» **Exercise goal**
Spot each line in the records below where the word "Hbody" occurs, then copy it.

(Saved entries)
Lemma toUrlSafeBase64_padded body pad :
  ~ In c_equals body ->
  toUrlSafeBase64 (body ++ repeat c_equals pad) =
  replace_all c_slash c_underscore (replace_all c_plus c_minus body).
Proof.
  intros He. unfold toUrlSafeBase64.
  rewrite !replace_all_app, remove_all_app.
  rewrite (replace_all_repeat c_minus pad (x:=c_equals)) by discriminate.
  rewrite (replace_all_repeat c_underscore pad (x:=c_equals)) by discriminate.
  rewrite remove_all_repeat, app_nil_r.
  apply remove_all_absent.
  apply replace_all_preserves_absent; [discriminate|].
  apply replace_all_preserves_absent; [discriminate|assumption].
Qed.

Lemma to_go_of_padding n pad :
  pad <= 3 -> (n + pad) mod 4 = 0 -> (4 - n mod 4) mod 4 = pad.
Proof.
  intros Hp H.
  rewrite Nat.Div0.add_mod in H.
  pose proof (Nat.mod_upper_bound n 4 ltac:(lia)) as Hlt.
  rewrite (Nat.mod_small pad 4) in H by lia.
  destruct (n mod 4) as [|[|[|[|j]]]]; [| | | |lia];
    destruct pad as [|[|[|[|q]]]]; cbn in *; lia.
Qed.

(** The decode-side transform undoes the encode-side one on a body without
    [=], [-] or [_] followed by the padding that completes it to a multiple
    of four. *)
Lemma url_safe_inverse_padded body pad :
  ~ In c_equals body -> ~ In c_minus body -> ~ In c_underscore body ->
  pad <= 3 -> (length body + pad) mod 4 = 0 ->
  fromUrlSafeBase64 (toUrlSafeBase64 (body ++ repeat c_equals pad)) =
  body ++ repeat c_equals pad.
Proof.
  intros He Hm Hu Hpad Hlen.
  rewrite toUrlSafeBase64_padded by assumption.
  unfold fromUrlSafeBase64.
  rewrite url_safe_replacements_inverse by assumption.
  destruct (pad_loop_spec body) as [-> _].
  f_equal. f_equal. unfold to_go, length_mod_4.
  now apply to_go_of_padding.
Qed.

(** C6: for every standard base64 string [b] (alphabet characters, then at
    most two [=], length a multiple of four),
    [fromUrlSafeBase64 (toUrlSafeBase64 b) = b]: the decode side maps [-]
    back to [+], [_] back to [/] and pads with [=] up to a multiple of
    four, which undoes the encode side exactly. *)
Theorem fromUrlSafeBase64_toUrlSafeBase64 (b : jsstring) :
  standard_base64 b -> fromUrlSafeBase64 (toUrlSafeBase64 b) = b.
Proof.
  intros (body & pad & -> & Hbody & Hpad & Hlen).
  destruct (base64_body_absent body Hbody) as (He & Hm & Hu).
  rewrite length_app, repeat_length in Hlen.
  apply url_safe_inverse_padded; try assumption.
  lia.
Qed.

Lemma fromUrlSafeBase64_toUrlSafeBase64_witness :
  standard_base64 (js "ab+/cQ==") /\
  fromUrlSafeBase64 (toUrlSafeBase64 (js "ab+/cQ==")) = js "ab+/cQ==".
Proof.
  assert (H : standard_base64 (js "ab+/cQ==")).
  { exists (js "ab+/cQ"), 2. repeat split; reflexivity. }
  split; [exact H|].
  exact (fromUrlSafeBase64_toUrlSafeBase64 H).
Defined.

(** The token alphabet: [toUrlSafeBase64] leaves none of [+], [/], [=],
    whatever string it is given. *)
Lemma toUrlSafeBase64_url_safe (s : jsstring) :
  ~ In c_plus (toUrlSafeBase64 s) /\
  ~ In c_slash (toUrlSafeBase64 s) /\
  ~ In c_equals (toUrlSafeBase64 s).
Proof.
  unfold toUrlSafeBase64. repeat split.
  - apply remove_all_preserves_absent.
    apply replace_all_preserves_absent; [discriminate|].
    apply replace_all_not_In. discriminate.
  - apply remove_all_preserves_absent.
    apply replace_all_not_In. discriminate.
  - apply remove_all_not_In.
Qed.

Lemma standard_base64_token_length b :
  standard_base64 b -> length (toUrlSafeBase64 b) mod 4 <> 1.
Proof.
  intros (body & pad & -> & Hbody & Hpad & Hlen).
  destruct (base64_body_absent body Hbody) as (He & _ & _).
  rewrite toUrlSafeBase64_padded by assumption.
  rewrite !replace_all_length.
  rewrite length_app, repeat_length in Hlen.
  rewrite Nat.Div0.add_mod in Hlen.
  rewrite (Nat.mod_small pad 4) in Hlen by lia.
  intros H1. rewrite H1 in Hlen.
  destruct pad as [|[|[|q]]]; cbn in Hlen; lia.
Qed.

(** C10: [fromUrlSafeBase64] is total; on every input the padding loop runs
    at most three times and the result has a length that is a multiple of
    four. When the input length is 1 modulo 4 the loop appends three [=];
    no token made by [toUrlSafeBase64] from standard base64 has that
    length. *)
Theorem fromUrlSafeBase64_terminates_padded (s : jsstring) :
  let replaced := replace_all c_underscore c_slash (replace_all c_minus c_plus s) in
  fromUrlSafeBase64 s = replaced ++ repeat c_equals (pad_loop_iterations replaced) /\
  pad_loop_iterations replaced <= 3 /\
  length (fromUrlSafeBase64 s) mod 4 = 0 /\
  (length s mod 4 = 1 -> fromUrlSafeBase64 s = replaced ++ js "===") /\
  (forall b, standard_base64 b -> length (toUrlSafeBase64 b) mod 4 <> 1).
Proof.
  intros replaced. unfold fromUrlSafeBase64. fold replaced.
  destruct (pad_loop_spec replaced) as [Hpad Hit].
  repeat split.
  - rewrite Hit. exact Hpad.
  - rewrite Hit. apply to_go_le_3.
  - apply pad_loop_length.
  - intros H1. rewrite Hpad. f_equal.
    unfold to_go, length_mod_4, replaced.
    rewrite !replace_all_length, H1. reflexivity.
  - apply standard_base64_token_length.
Qed.

Lemma fromUrlSafeBase64_terminates_padded_witness :
  fromUrlSafeBase64 (js "ab-_c") = js "ab+/c===" /\
  length (js "ab-_c") mod 4 = 1.
Proof.
  destruct (fromUrlSafeBase64_terminates_padded (js "ab-_c")) as (_ & _ & _ & H & _).
  split; [exact (H eq_refl)|reflexivity].
Defined.

(** * The codec over a lawful platform *)

Lemma split_no_separator sep s : ~ In sep s -> split sep s = [s].
Proof.
  induction s as [|c s IH]; simpl; intros Hn; [reflexivity|].
  destruct (N.eqb_spec c sep) as [->|_]; [exfalso; apply Hn; now left|].
  rewrite IH by (intros Hin; apply Hn; now right). reflexivity.
Qed.

Lemma split_at_first sep header rest :
  ~ In sep header -> split sep (header ++ sep :: rest) = header :: split sep rest.
Proof.
  induction header as [|c header IH]; simpl; intros Hn.
  - now rewrite N.eqb_refl.
  - destruct (N.eqb_spec c sep) as [->|_]; [exfalso; apply Hn; now left|].
    rewrite IH by (intros Hin; apply Hn; now right). reflexivity.
Qed.

(** [dataUrl.split(',', 2)[1]] is what follows the first comma, when nothing
    after it has a comma. *)
Lemma split_limit_second header rest :
  ~ In c_comma header -> ~ In c_comma rest ->
  nth_error (split_limit c_comma 2 (header ++ c_comma :: rest)) 1 = Some rest.
Proof.
  intros Hh Hr. unfold split_limit.
  rewrite split_at_first by assumption.
  rewrite split_no_separator by assumption. reflexivity.
Qed.

Lemma standard_base64_no_comma b : standard_base64 b -> ~ In c_comma b.
Proof.
  intros (body & pad & -> & Hbody & _ & _) Hin.
  apply in_app_or in Hin. destruct Hin as [Hin|Hin].
  - revert Hin. eapply forallb_absent; [exact Hbody|reflexivity].
  - apply repeat_spec in Hin. discriminate.
Qed.

(** The payload of [createAndShareLink] is made of text. *)

Lemma forallb_map_compose (A B : Type) (f : A -> B) (p : B -> bool) l :
  forallb p (map f l) = forallb (fun x => p (f x)) l.
Proof. induction l as [|x l IH]; simpl; [reflexivity|now rewrite IH]. Qed.

Lemma json_safe_object props :
  forallb (fun k => is_jsstring k && is_plain_key k) (map fst props) = true ->
  distinct (map fst props) = true ->
  Forall (fun v => json_safe v = true) (map snd props) ->
  json_safe (JObject props) = true.
Proof.
  intros Hk Hd Hv. cbn [json_safe].
  rewrite forallb_map_compose in Hk. rewrite Hk, Hd. cbn [andb].
  rewrite Forall_map in Hv. apply forallb_forall. rewrite Forall_forall in Hv. exact Hv.
Qed.

Lemma json_safe_array (A : Type) (f : A -> jsval) (ok : A -> bool) l :
  (forall x, ok x = true -> json_safe (f x) = true) ->
  forallb ok l = true ->
  json_safe (JArray (map f l)) = true.
Proof.
  intros Hf Hl. cbn [json_safe]. rewrite forallb_map_compose.
  rewrite forallb_forall in *. auto.
Qed.

Ltac split_ands :=
  repeat match goal with
         | H : _ && _ = true |- _ => apply andb_true_iff in H; destruct H
         end.

Ltac safe_object :=
  apply json_safe_object;
  [reflexivity | reflexivity | cbn [map snd]; repeat apply Forall_cons; try apply Forall_nil].

Lemma simplifiedData_json_safe (d : DataToShare.t) :
  shareable_strings_ok d = true -> json_safe (simplifiedData d) = true.
Proof.
  unfold shareable_strings_ok. cbv zeta. intros H. split_ands.
  unfold simplifiedData. cbv zeta. safe_object.
  - safe_object; try assumption.
    + eapply json_safe_array; [|eassumption].
      intros c Hc. cbv beta in Hc. split_ands. unfold ContactInfo.to_value. safe_object; try assumption.
      destruct (ContactInfo.type c); reflexivity.
    + eapply json_safe_array; [|eassumption].
      intros l Hl. cbv beta in Hl. split_ands. unfold SocialLink.to_value. safe_object; assumption.
    + eapply json_safe_array; [|eassumption].
      intros e He. cbv beta in He. split_ands. unfold CareerEntry.to_value. safe_object; assumption.
  - unfold ThemeColors.to_value. safe_object; assumption.
Qed.

Section Lawful.

Variable P : Platform.
Hypothesis laws : PlatformLaws P.

(** [compressAndEncode] returns the standard base64 of the gzip of the UTF-8
    JSON text. *)
Lemma compressAndEncode_base64 (data : jsval) :
  exists base64,
    compressAndEncode P data = Some base64 /\
    standard_base64 base64 /\
    fetch_data_url P (js "data:application/octet-stream;base64," ++ base64) =
      Some (gzip P (utf8_encode P (JSON_stringify P data))).
Proof.
  destruct (fetch_readAsDataURL laws (gzip P (utf8_encode P (JSON_stringify P data))))
    as (header & base64 & Hurl & Hheader & Hstd & Hfetch).
  exists base64. repeat split; try assumption.
  unfold compressAndEncode. rewrite Hurl.
  apply split_limit_second; [assumption|].
  now apply standard_base64_no_comma.
Qed.

Lemma decodeAndDecompress_compressAndEncode (data : jsval) (base64 : jsstring) :
  json_safe data = true ->
  compressAndEncode P data = Some base64 ->
  decodeAndDecompress P base64 = Ok data.
Proof.
  intros Hsafe Henc.
  destruct (compressAndEncode_base64 data) as (b & Hb & _ & Hfetch).
  assert (b = base64) by congruence. subst b.
  unfold decodeAndDecompress.
  rewrite Hfetch, (gunzip_gzip laws), (utf8_decode_encode_JSON laws) by assumption.
  now rewrite (JSON_parse_stringify laws).
Qed.

(** The token made from what [compressAndEncode] returned decodes to the
    data. *)
Lemma token_decodes (data : jsval) (base64 : jsstring) :
  json_safe data = true ->
  compressAndEncode P data = Some base64 ->
  decode_token P (toUrlSafeBase64 base64) = Ok data.
Proof.
  intros Hsafe Henc.
  destruct (compressAndEncode_base64 data) as (b & Hb & Hstd & _).
  assert (b = base64) by congruence. subst b.
  destruct Hstd as (body & pad & Hbase & Hbody & Hpad & Hlen).
  destruct (base64_body_absent body Hbody) as (He & Hm & Hu).
  rewrite Hbase, length_app, repeat_length in Hlen.
  unfold decode_token.
  replace (fromUrlSafeBase64 (toUrlSafeBase64 base64)) with base64.
  - now apply decodeAndDecompress_compressAndEncode.
  - rewrite Hbase. symmetry. apply url_safe_inverse_padded; try assumption. lia.
Qed.

(** C1: for every payload [p] that JSON carries without loss (strings, and
    arrays and objects of them, as a share payload is; safe integers,
    booleans and [null] as well), encoding succeeds with a token, and
    decoding that token, [decodeAndDecompress (fromUrlSafeBase64 token)],
    gives back [p] itself. *)
Theorem decode_token_share_token (p : jsval) :
  json_safe p = true ->
  exists token,
    share_token P p = Ok token /\
    decode_token P token = Ok p.
Proof.
  intros Hsafe.
  destruct (compressAndEncode_base64 p) as (base64 & Henc & _).
  exists (toUrlSafeBase64 base64). split.
  - unfold share_token. rewrite Henc. reflexivity.
  - now apply token_decodes.
Qed.

(** In particular the object that [createAndShareLink] encodes comes back
    as it was. *)
Lemma simplifiedData_round_trip (dataToShare : DataToShare.t) :
  shareable_strings_ok dataToShare = true ->
  exists token,
    share_token P (simplifiedData dataToShare) = Ok token /\
    decode_token P token = Ok (simplifiedData dataToShare).
Proof.
  intros Hok.
  destruct (compressAndEncode_base64 (simplifiedData dataToShare))
    as (base64 & Henc & _).
  exists (toUrlSafeBase64 base64). split.
  - unfold share_token. rewrite Henc. reflexivity.
  - apply token_decodes; [|assumption]. now apply simplifiedData_json_safe.
Qed.

End Lawful.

» **Your response**
  intros (body & pad & -> & Hbody & Hpad & Hlen).
  destruct (base64_body_absent body Hbody) as (He & Hm & Hu).
  intros (body & pad & -> & Hbody & Hpad & Hlen).
  destruct (base64_body_absent body Hbody) as (He & _ & _).
  intros (body & pad & -> & Hbody & _ & _) Hin.
  - revert Hin. eapply forallb_absent; [exact Hbody|reflexivity].
  destruct Hstd as (body & pad & Hbase & Hbody & Hpad & Hlen).
  destruct (base64_body_absent body Hbody) as (He & Hm & Hu).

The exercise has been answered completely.